This is Rev. Becca Stevens, who founded the Magdalene program for survivors of addiction, abuse and prostitution in Nashville, Tennessee.
Why do women prostitute themselves?
The article I just read titled “For Prostitutes, An alternative” uses the backdrop of Nashville and talks about millions of women who prostitute themselves and their drug addictions, etc.
One afternoon in February when the vice squad went out on an undercover search looking for prostitutes, they almost immediately found Brittany Messina–a 21-year-old prostitute. She’s been arrested four times for prostitution in the last five years. The police found her on a forlorn stretch of Dickerson Pike, home to low-slung motels and bail bond joints.
It’s the strip where prostitutes can easily be found walking. Nashville has arrested more than 1,100 people for prostitution and solicitation in the year!
Maybe someday Messina will decide she will want to get her life together and clean up. And if she does, there’s a program in Nashville that can help and many other programs that are more than happy to help but that’s if she wants the help.
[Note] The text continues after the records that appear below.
Definition marshalMatrixResponse (w : W) (data : list Series) (warnings : list bytes)
    : W * option goerror :=
  let out := marshalCommonHeader (wrap_writer w) in
  let out := marshalMatrixData out data in
  let out := marshalCommonFooter out warnings in
  (writer out, ew_err out).

End marshal.

(** ** References: escaped text and JSON documents *)

Definition escape_ascii (b : Z) : bytes :=
  if (b =? 92)%Z then [92; 92]%Z
  else if (b =? 34)%Z then [92; 34]%Z
  else if (b =? 10)%Z then J "\n"
  else if (b =? 13)%Z then J "\r"
  else if (b =? 9)%Z then J "\t"
  else J "\u00" ++ [hex_digit (Z.shiftr b 4); hex_digit (Z.land b 15)].

(** What the first character of [s] becomes, and its size. *)
Definition piece (s : bytes) : bytes * nat :=
  match s with
  | [] => ([], 0)
  | b :: _ =>
      if (b <? 128)%Z then (if htmlSafeSet b then [b] else escape_ascii b, 1)
      else
        let '(c, size) := DecodeRune s in
        if (c =? RuneError)%Z && (size =? 1) then (J "\ufffd", size)
        else if (c =? 8232)%Z || (c =? 8233)%Z then (J "\u202" ++ [hex_digit (Z.land c 15)], size)
        else (take size s, size)
  end.

Fixpoint escape_go (fuel : nat) (s : bytes) : bytes :=
  match fuel, s with
  | S fuel, _ :: _ => let '(e, size) := piece s in e ++ escape_go fuel (drop size s)
  | _, _ => []
  end.

Definition escape (s : bytes) : bytes := escape_go (length s) s.

#[warnings="-register-all"]
Inductive json :=
  | JString (s : bytes)
  (** quoted text that needs no escaping *)
  | JText (t : bytes)
  | JNumber (t : bytes)
  | JArray (l : list json)
  | JObject (l : list (bytes * json)).

(** A comma before every element but, when [first], the first. *)
Fixpoint commas (first : bool) (l : list bytes) : bytes :=
  match l with
  | [] => []
  | x :: l => (if first then [] else [44%Z]) ++ x ++ commas false l
  end.

Fixpoint print (j : json) : bytes :=
  match j with
  | JString s => 34%Z :: escape s ++ [34%Z]
  | JText t => 34%Z :: t ++ [34%Z]
  | JNumber t => t
  | JArray l => 91%Z :: commas true (map print l) ++ [93%Z]
  | JObject l =>
      123%Z :: commas true (map (λ p, 34%Z :: escape p.1 ++ [34; 58]%Z ++ print p.2) l) ++ [125%Z]
  end.

Section documents.
Context (AppendFloat : float64 → ascii → bytes).

Definition labels_json (l : list Label) : json :=
  JObject ((λ x, (Name x, JString (Value x))) <$> l).

Definition point_json (p : Point) : json :=
  JArray [JNumber (json_float AppendFloat (seconds p)); JText (AppendFloat (V p) "f")].

Definition series_json (d : Series) : json :=
  JObject [(J "metric", labels_json (m_Metric d)); (J "values", JArray (point_json <$> Points d))].

Definition sample_json (d : Sample) : json :=
  JObject [(J "metric", labels_json (s_Metric d)); (J "value", point_json (s_Point d))].

Definition data_json (resultType : bytes) (result : list json) : json :=
  JObject [(J "resultType", JString resultType); (J "result", JArray result)].

Definition response_json (data : json) (warnings : list bytes) : json :=
  JObject ([(J "status", JString (J "success")); (J "data", data)] ++
           match warnings with
           | [] => []
           | _ => [(J "warnings", JArray (JString <$> warnings))]
           end).

End documents.

(** ** A writer that takes everything *)

Section complete.
Context {W : Type} (Write : W → bytes → W * option goerror) (content : W → bytes).
Context (AppendFloat : float64 → ascii → bytes).
Context (Write_ok : ∀ w b, content (Write w b).1 = content w ++ b ∧ (Write w b).2 = None).

(** No error so far, [b] written, [sc] in the scratch array. *)
Definition at_ (ew : errorWrapper (W:=W)) (b sc : bytes) : Prop :=
  ew_err ew = None ∧ content (writer ew) = b ∧ jsonScratch ew = sc.

Lemma at_eq ew b b' sc : at_ ew b sc → b = b' → at_ ew b' sc.
Proof. by intros ? <-. Qed.

Lemma at_write1 ew b sc s : at_ ew b sc → at_ (write1 Write ew s) (b ++ s) sc.
Proof.
  intros (He & Hb & Hs). unfold write1. pose proof (Write_ok (writer ew) s) as [H1 H2].
  destruct (Write (writer ew) s) as [w e]. simpl in *. subst. by split_and!.
Qed.

Lemma at_WriteStrings ew b sc l : at_ ew b sc → at_ (WriteStrings Write ew l) (b ++ concat l) sc.
Proof.
  intros Hat. unfold WriteStrings. rewrite (proj1 Hat). revert ew b Hat.
  induction l as [|s l IH]; intros ew b Hat; simpl; [by rewrite app_nil_r|].
  apply (at_write1 _ _ _ s) in Hat. rewrite (proj1 Hat), (assoc_L (++)). by apply IH.
Qed.

Lemma at_WriteString ew b sc s : at_ ew b sc → at_ (WriteStrings Write ew [s]) (b ++ s) sc.
Proof. intros Hat%(at_WriteStrings _ _ _ [s]). simpl in Hat. by rewrite app_nil_r in Hat. Qed.

Lemma at_WriteBytes ew b sc s : at_ ew b sc → at_ (WriteBytes Write ew s) (b ++ s) sc.
Proof. intros Hat. unfold WriteBytes. rewrite (proj1 Hat). by apply at_write1. Qed.

Lemma at_flush ew b sc s : at_ ew b sc → at_ (flush_pending Write ew s) (b ++ s) sc.
Proof.
  destruct s as [|x s]; simpl; intros Hat; [by rewrite app_nil_r|]. by apply at_WriteString.
Qed.

Lemma at_write_escape ew b sc x :
  at_ ew b sc → at_ (write_escape Write ew x) (b ++ escape_ascii x) sc.
Proof.
  intros Hat. unfold write_escape, escape_ascii.
  repeat case_match; try by apply at_WriteString.
  rewrite (assoc_L (++)). by apply at_WriteBytes, at_WriteString.
Qed.

Lemma at_escape_loop fuel ew b sc pending rest :
  at_ ew b sc →
  at_ (escape_loop Write fuel true ew pending rest) (b ++ pending ++ escape_go fuel rest) sc.
Proof.
  revert ew b pending rest. induction fuel as [|fuel IH]; intros ew b pending rest Hat.
  { cbn [escape_loop escape_go]. rewrite app_nil_r. by apply at_flush. }
  destruct rest as [|x rest]; cbn [escape_loop escape_go piece].
  { rewrite app_nil_r. by apply at_flush. }
  rewrite orb_false_r. destruct (x <? 128)%Z.
  - change (drop 1 (x :: rest)) with rest. destruct (htmlSafeSet x).
    + eapply at_eq; [by apply IH|]. by rewrite <-!app_assoc.
    + eapply at_eq; [by apply IH, at_write_escape, at_flush|]. by rewrite <-!app_assoc.
  - destruct (DecodeRune (x :: rest)) as [c size].
    destruct ((c =? RuneError)%Z && (size =? 1)); [|destruct ((c =? 8232)%Z || (c =? 8233)%Z)].
    + eapply at_eq; [by apply IH, at_WriteString, at_flush|]. by rewrite <-!app_assoc.
    + eapply at_eq; [by apply IH, at_WriteBytes, at_WriteString, at_flush|]. by rewrite <-!app_assoc.
    + eapply at_eq; [by apply IH|]. by rewrite <-!app_assoc.
Qed.

Lemma at_WriteEscapedString ew b sc s :
  at_ ew b sc → at_ (WriteEscapedString Write ew s true) (b ++ escape s) sc.
Proof.
  intros Hat. unfold WriteEscapedString. rewrite (proj1 Hat).
  by apply (at_escape_loop _ _ _ _ []).
Qed.

Lemma at_writeFloat ew b sc f :
  at_ ew b sc → at_ (writeFloat Write AppendFloat ew f) (b ++ AppendFloat f "f"%char) sc.
Proof. apply at_WriteBytes. Qed.

Lemma at_writeJsonFloat ew b sc f :
  at_ ew b sc → at_ (writeJsonFloat Write AppendFloat ew f).1 (b ++ json_float AppendFloat f)
                  (json_float AppendFloat f).
Proof. intros (He & Hb & _). apply at_WriteBytes. by split_and!. Qed.

(** [at_step] runs one call of the writer from what is known about the one before. *)
Ltac at_step :=
  first [ eapply at_WriteString | eapply at_WriteEscapedString | eapply at_writeFloat
        | eapply at_WriteStrings ].

(** Closes the equation between what was written and what the document prints. *)
Ltac eval_consts :=
  repeat match goal with
  | |- context [J ?s] => let v := eval vm_compute in (J s) in change (J s) with v
  end.
Ltac same_text :=
  eval_consts; unfold opening; cbn [drop app concat];
  repeat (rewrite <-!app_assoc; cbn [app]); reflexivity.

Lemma at_warnings_loop ws first ew b sc :
  at_ ew b sc →
  at_ (warnings_loop Write ew first ws) (b ++ commas first (print <$> (JString <$> ws))) sc.
Proof.
  revert first ew b. induction ws as [|w ws IH]; intros first ew b Hat.
  { simpl. by rewrite app_nil_r. }
  cbn [warnings_loop]. eapply at_eq; [apply IH; repeat at_step; exact Hat|].
  rewrite !fmap_cons. cbn [commas print]. destruct first; same_text.
Qed.

Lemma at_labels_loop ls first ew b sc :
  at_ ew b sc →
  at_ (labels_loop Write ew first ls)
    (b ++ commas first (map (λ p, 34%Z :: escape p.1 ++ [34; 58]%Z ++ print p.2)
            ((λ x, (Name x, JString (Value x))) <$> ls))) sc.
Proof.
  revert first ew b. induction ls as [|l ls IH]; intros first ew b Hat.
  { simpl. by rewrite app_nil_r. }
  cbn [labels_loop]. eapply at_eq; [apply IH; repeat at_step; exact Hat|].
  rewrite fmap_cons. cbn [map commas fst snd print].
  destruct first; same_text.
Qed.

Lemma at_points_loop ps first ew b sc :
  at_ ew b sc → ∃ sc',
  at_ (points_loop Write AppendFloat ew first ps)
    (b ++ commas first (map print (point_json AppendFloat <$> ps))) sc'.
Proof.
  revert first ew b sc. induction ps as [|p ps IH]; intros first ew b sc Hat.
  { simpl. rewrite app_nil_r. eauto. }
  cbn [points_loop].
  apply (at_WriteString _ _ _ (opening first (J ",["))) in Hat.
  apply (at_writeJsonFloat _ _ _ (seconds p)) in Hat.
  destruct (writeJsonFloat _ _ _ _) as [out n].
  destruct (IH false _ _ _ (at_WriteString _ _ _ (J "']") (at_writeFloat _ _ _ (V p)
    (at_WriteString _ _ _ (J ",'") Hat)))) as [sc' Hat'].
  exists sc'. eapply at_eq; [exact Hat'|]. rewrite fmap_cons. cbn [map commas print point_json].
  destruct first; same_text.
Qed.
No one can force anyone to change.
The program in Nashville is called Magdalene. It was founded by Becca Stevens, an Episcopal priest who grew up in Nashville and who had been abused as a child. Magdalene is a two-year private residential rehab center for women with criminal histories of prostitution and drug addiction.
http://www.npr.org/2011/04/25/135633315/magdalene-program
In my opinion I think women do not become prostitutes because they want to. They become prostitutes for many reasons, for example they may have been sexually assaulted or abused in the past, etc.
These women become so desperate to the point they are willing to give there bodies away to a random person for money. It is sad because no one should want that. When we govern ourselves we have a choice, but sometimes as citizens we feel like we are trapped.
We should always keep in mind that we have a choice. We can better ourselves and our past isn’t a reflection on us. Good citizenship is when we recognize someone is crying out for help and give them the help they need.